Güney ve Doğu illerimizi teftişe çıkan ABD Dışişleri Bakanlığı Müsteşar Yardımcısı Rubin’in dün Adana’da yaptığı şu açıklama her şeyi özetlemiyor mu?

“Türkiye kendisine komşu olan bir ülkenin iç savaş sonuçlarıyla uğraşır durumda. Türkiye, Brüksel’deki NATO merkezine müracaat edip, müttefiklerinden yardım istedi.
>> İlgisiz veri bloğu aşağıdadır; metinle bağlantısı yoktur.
(** * Impression tracking (src/impression.js): a shallow embedding

    The module coordinates, through promises, a handshake between an AMP
    document and its viewer.  The embedding has three layers:

    - JavaScript values and the few operators the module applies to them;
    - a small promise runtime (promise cells, reactions, the microtask
      queue, [Promise.all], [then]) in which callbacks are defunctionalised;
    - the functions of the module, written in a state-and-exception monad,
      and the environment that delivers external signals (viewer answers,
      visibility, network, the timer). *)

From Stdlib Require Import ZArith Lia.
From stdpp Require Import base list strings gmap.

Set Warnings "-register-all,-clear-no-such-hyp".
Local Open Scope string_scope.

(** ** JavaScript values *)

Inductive JsVal : Type :=
| JUndefined
| JNull
| JBool (b : bool)
| JNum (n : Z)
| JStr (s : string)
| JArr (items : list JsVal)
| JObj (props : list (string * JsVal))
| JError (message : string)
| JResponse.

(** ToBoolean. *)
Definition truthy (v : JsVal) : bool :=
  match v with
  | JUndefined | JNull => false
  | JBool b => b
  | JNum n => negb (Z.eqb n 0)
  | JStr s => negb (String.eqb s "")
  | JArr _ | JObj _ | JError _ | JResponse => true
  end.

(** [typeof v == 'object'] *)
Definition typeof_object (v : JsVal) : bool :=
  match v with
  | JNull | JArr _ | JObj _ | JError _ | JResponse => true
  | JUndefined | JBool _ | JNum _ | JStr _ => false
  end.

(** [a || b] *)
Definition js_or (a b : JsVal) : JsVal := if truthy a then a else b.

Fixpoint assoc (key : string) (props : list (string * JsVal)) : JsVal :=
  match props with
  | [] => JUndefined
  | (k, v) :: rest => if String.eqb k key then v else assoc key rest
  end.

Inductive Result (A : Type) : Type :=
| Ok (a : A)
| Throw (e : JsVal).
Arguments Ok {A} a.
Arguments Throw {A} e.

(** [v[key]] for the property names the module reads; reading a property
    of [undefined] or [null] throws a TypeError. *)
Definition js_get (v : JsVal) (key : string) : Result JsVal :=
  match v with
  | JUndefined | JNull => Throw (JError "TypeError")
  | JObj props => Ok (assoc key props)
  | _ => Ok JUndefined
  end.

(** [v[i]] for an array index. *)
Definition js_index (v : JsVal) (i : nat) : Result JsVal :=
  match v with
  | JUndefined | JNull => Throw (JError "TypeError")
  | JArr items => Ok (nth i items JUndefined)
  | _ => Ok JUndefined
  end.

(** [hay.indexOf(needle)] *)
Definition indexOf (hay needle : string) : Z :=
  match String.index 0 needle hay with
  | Some i => Z.of_nat i
  | None => (-1)%Z
  end.

(** ** Promises *)

(** Every promise-creating expression of the module is evaluated at most
    once per tracking session, so a promise is named by the expression that
    creates it. *)
Inductive PromiseId : Type :=
| P_promise            (* line 56: new Promise(resolve => ...) *)
| P_timeout            (* line 60: timeoutPromise(TIMEOUT_VALUE, promise, ...) *)
| P_session            (* line 61: .catch(...), stored in trackImpressionPromise *)
| P_isTrustedViewer    (* line 66 *)
| P_isTrustedReferrer  (* line 67 *)
| P_trustAll           (* line 68: Promise.all([...]) *)
| P_trustThen          (* line 71: .then(results => ...) *)
| P_joinAll            (* line 84: Promise.all([replaceUrlPromise, clickUrlPromise]) *)
| P_joinThen           (* line 84: .then(..., ...) *)
| P_doNotTrack         (* line 94: Promise.resolve() *)
| P_replaceNoParam     (* line 115: Promise.resolve() *)
| P_replaceLegacy      (* line 122: Promise.resolve() *)
| P_getReplaceUrl      (* line 126: viewer.sendMessageAwaitResponse(...) *)
| P_replaceAsync       (* line 127: .then(response => ..., err => ...) *)
| P_clickNoParam       (* line 151: Promise.resolve() *)
| P_clickInvalid       (* line 158: Promise.resolve() *)
| P_firstVisible       (* line 169: viewer.whenFirstVisible() *)
| P_invoked            (* line 169: .then(() => invoke(...)) *)
| P_clickUrl           (* line 171: .then(response => applyResponse(...)) *)
| P_fetchJson          (* line 186: xhrFor(win).fetchJson(...) *)
| P_invoke             (* line 190: .then(res => res.json()) *)
| P_resJson.           (* line 190: res.json() *)

#[global] Instance PromiseId_eq_dec : EqDecision PromiseId.
Proof. solve_decision. Defined.

Definition all_promises : list PromiseId :=
  [ P_promise; P_timeout; P_session; P_isTrustedViewer; P_isTrustedReferrer;
    P_trustAll; P_trustThen; P_joinAll; P_joinThen; P_doNotTrack;
    P_replaceNoParam; P_replaceLegacy; P_getReplaceUrl; P_replaceAsync;
    P_clickNoParam; P_clickInvalid; P_firstVisible; P_invoked; P_clickUrl;
    P_fetchJson; P_invoke; P_resJson ].

Inductive Settled : Type :=
| Fulfilled (v : JsVal)
| Rejected (e : JsVal).

Definition settled_value (o : Settled) : JsVal :=
  match o with Fulfilled v => v | Rejected e => e end.

(** The callbacks of the module, and the resolving functions the runtime
    passes around, as first-order data. *)
Inductive Handler : Type :=
| H_undefined                                   (* no callback given *)
| H_catchWarn                                   (* lines 61-63 *)
| H_trustResults                                (* lines 71-87 *)
| H_joinResolve                                 (* lines 84-86, first callback *)
| H_joinSwallow                                 (* line 86: () => {} *)
| H_replaceResponse                             (* lines 127-133 *)
| H_replaceError                                (* lines 133-135 *)
| H_visibleInvoke (clickUrl : JsVal)            (* lines 169-171 *)
| H_applyResponse                               (* lines 171-173 *)
| H_resJson                                     (* line 190 *)
| H_resolveElement (all : PromiseId) (index : nat) (* Promise.all, per element *)
| H_resolve (p : PromiseId)                     (* the resolve function of p *)
| H_reject (p : PromiseId).                     (* the reject function of p *)

(** A reaction registered by [then]: the two callbacks and the promise
    [then] returns ([None] where the runtime discards it). *)
Record Reaction : Type := mkReaction {
  onFulfilled : Handler;
  onRejected : Handler;
  derived : option PromiseId
}.

Record Cell : Type := mkCell {
  result : option Settled;          (* None: pending *)
  reactions : list Reaction
}.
Hem NATO anlamında, hem de ABD ve Türkiye arasındaki ikili ilişkiler çerçevesinde ABD üzerine düşeni yapmaya hazırdır.”

Her şey 1 ay içinde nasıl oldu da bitti, değil mi?

ABD, Suriye için Türkiye’de tampon bölge kurulmasını istedi. TSK karşı çıktı; ama NATO Patriot’ları bahanesiyle ülke içinde koca bir tampon bölge oluştu.

Dışişleri Bakanı Davutoğlu, ABD’nin Türkiye’de özel timlerini barındıracak üs kuracağı iddialarını: “ABD Savunma Bakanlığı’ndan tarafımıza bu yönde herhangi bir talep ulaşmamıştır.” diye yalanladı, ama ülkenin her yeri NATO görüntüsünde ABD üssü haline geldi.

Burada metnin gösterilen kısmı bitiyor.